My baby came home for two weeks. Oh, how I missed her. I didn’t truly grasp the depth of that ache until her face appeared, framed by the joy of her clumsiness and her contagious laughter. She is becoming a fierce young woman, someone I want to be around—a best friend and ally. It’s all been worth it. I click my inner heels together, marvelling at this long product development journey—19 years, little funding. Now, a constellation finding its place in the cosmos. As a baby, she felt like an extension of my soul; now, she’s her own universe. She will always be a part of me, just as we are all interconnected. Yet she stands on her own now, free to choose, unbound by parental controls.
Letting go is hard. I thought I was prepared, having read about it in books, but the real experience is something else entirely, always something else. I practice to prepare for life—I’ve been practicing yoga and meditation for almost two decades, along with many self-help strategies, journaling, and inquiry. Yet, life meets me bare, innocent to the new experience. The practice is now put to the test.
When she boarded that plane with a one-way ticket, I followed a fortnight later, chasing the ghost of her presence. I delayed, prolonged, ignored the grief with each return ticket, each act of deferral. As long as I had a ticket, I believed we were tethered; her absence was only a mirage. I called her daily; she called me, sometimes twice, and our hearts bridged the distance. We became something more—best friends, mother and daughter, sisters, women. Our conversations deepened; I realized that I had done alright in this wild, uncharted territory of parenting. No manual, no guide—just this intricate dance between us.
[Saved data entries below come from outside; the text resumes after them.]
(** * brainboost_desktop_package: the change-aware capture engine of [Desktop.py]

    A shallow embedding of class [Desktop] (singleton, input collector,
    frame diff, persistence transaction) and the properties its
    specification states about it. *)

From Stdlib Require Import ZArith Lia.
From stdpp Require Import base list strings.

Open Scope Z_scope.

(** ** Exceptions and results *)

Inductive exn : Type :=
  | RuntimeError        (* raised by Desktop.__init__ *)
  | CvError             (* cv2.error *)
  | OperationalError    (* sqlite3.OperationalError *)
  | OSError
  | OcrError            (* whatever BBOcr.extract_text raises *)
  | ListenerError       (* pynput fails to start a listener *)
  | HandlerFault.       (* an exception raised inside an event handler *)

Inductive result (A : Type) : Type :=
  | Ok (a : A)
  | Raise (e : exn).
Arguments Ok {A} a.
Arguments Raise {A} e.

(** ** The cv2 operations used by the diff engine

    Frames are numpy arrays of shape (rows, cols, 3) with uint8 channels in
    BGR order; a frame is a list of rows, a row a list of pixels.  A
    single-channel image is a list of rows of intensities. *)

Record Pixel : Type := BGR { blue : Z; green : Z; red : Z }.

Abbreviation Frame := (list (list Pixel)).
Abbreviation Gray := (list (list Z)).

(** The dict {x, y, width, height}. *)
Record Rect : Type :=
  mkRect { rect_x : Z; rect_y : Z; rect_width : Z; rect_height : Z }.

(** numpy's [shape]: here the list of row lengths, so that ragged lists
    never compare equal to rectangular ones. *)
Definition shape {A} (m : list (list A)) : list nat := length <$> m.

Definition same_shape {A B} (a : list (list A)) (b : list (list B)) : bool :=
  bool_decide (shape a = shape b).

Definition absdiff_px (p q : Pixel) : Pixel :=
  BGR (Z.abs (blue p - blue q)) (Z.abs (green p - green q))
      (Z.abs (red p - red q)).

(** cv2.absdiff: per-element |a - b|; sizes must match. *)
Definition absdiff (a b : Frame) : result Frame :=
  if same_shape a b then Ok (zip_with (zip_with absdiff_px) a b)
  else Raise CvError.

(** cv2.cvtColor(_, COLOR_BGR2GRAY) on uint8 (OpenCV 4.x fixed point:
    Y = 0.114 B + 0.587 G + 0.299 R scaled by 2^15, rounded). *)
Definition gray_px (p : Pixel) : Z :=
  Z.shiftr (blue p * 3735 + green p * 19235 + red p * 9798 + Z.shiftl 1 14) 15.

Definition cvtColor_BGR2GRAY (f : Frame) : Gray := fmap (M:=list) gray_px <$> f.

(** cv2.threshold(_, thresh, maxval, THRESH_BINARY):
    dst = maxval if src > thresh else 0. *)
Definition threshold_px (thresh maxval v : Z) : Z :=
  if thresh <? v then maxval else 0.

Definition threshold (g : Gray) (thresh maxval : Z) : Gray :=
  fmap (M:=list) (threshold_px thresh maxval) <$> g.

Definition nonzero (v : Z) : bool := negb (v =? 0).

Definition row_nonzero (m : Gray) (i : nat) : bool :=
  match m !! i with Some row => existsb nonzero row | None => false end.

Definition col_nonzero (m : Gray) (j : nat) : bool :=
  existsb (fun row => match row !! j with Some v => nonzero v | None => false end) m.

(** smallest index in [i, i+n) satisfying p *)
Fixpoint find_first (p : nat -> bool) (i n : nat) : option nat :=
  match n with
  | O => None
  | S n' => if p i then Some i else find_first p (S i) n'
  end.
She wants to be my friend (tears rise like tidal waves), and she is remarkable, an incredible being—funny, smart, caring. She’s an astonishing human. I did it. We did it. Her dad, siblings, our friends, the school, and above all, Ayla. We made it through, and this moment—a snapshot of pride and love—feels like a testament to our journey.
I’ve journeyed to NYC three times to see her, and she has returned to Byron Bay twice. A year has passed, and only now do I see the grief left in her absence, hidden behind the new depths of our bond. This raw, tender intimacy we share has cast a shadow on the unattended grief, or maybe it’s just rising to the surface now as we meet each other again in this newfound space of mother and daughter. Her departure unveiled blind spots, fears I wasn’t ready to confront. I saw a part of me—a mother hiding behind her identity, serving a purpose born anew each day through the care of a child. There are still two at home, phenomenal children adored. I know this is just the beginning of my shedding new layers. The significance of the firstborn, the first of anything. The uncharted territory of discovery.
I’m scared to burst the dam, to unbandage the wound. I don’t know what I’ll do with all that grief. It’s all tangled together, and everything I’ve ever lost is now standing in line behind Ayla, waiting to dive headfirst into the water as soon as the gates of the dam are opened.
I can feel this in my body. Tears come unbidden, overwhelming floods; I hide in my room. This has been happening for months, and I keep blaming my peri-hormones.
I wonder if I have allowed myself to truly feel her departure. As I write this, I see the chain of events covering the wound, which I am not yet ready to feel.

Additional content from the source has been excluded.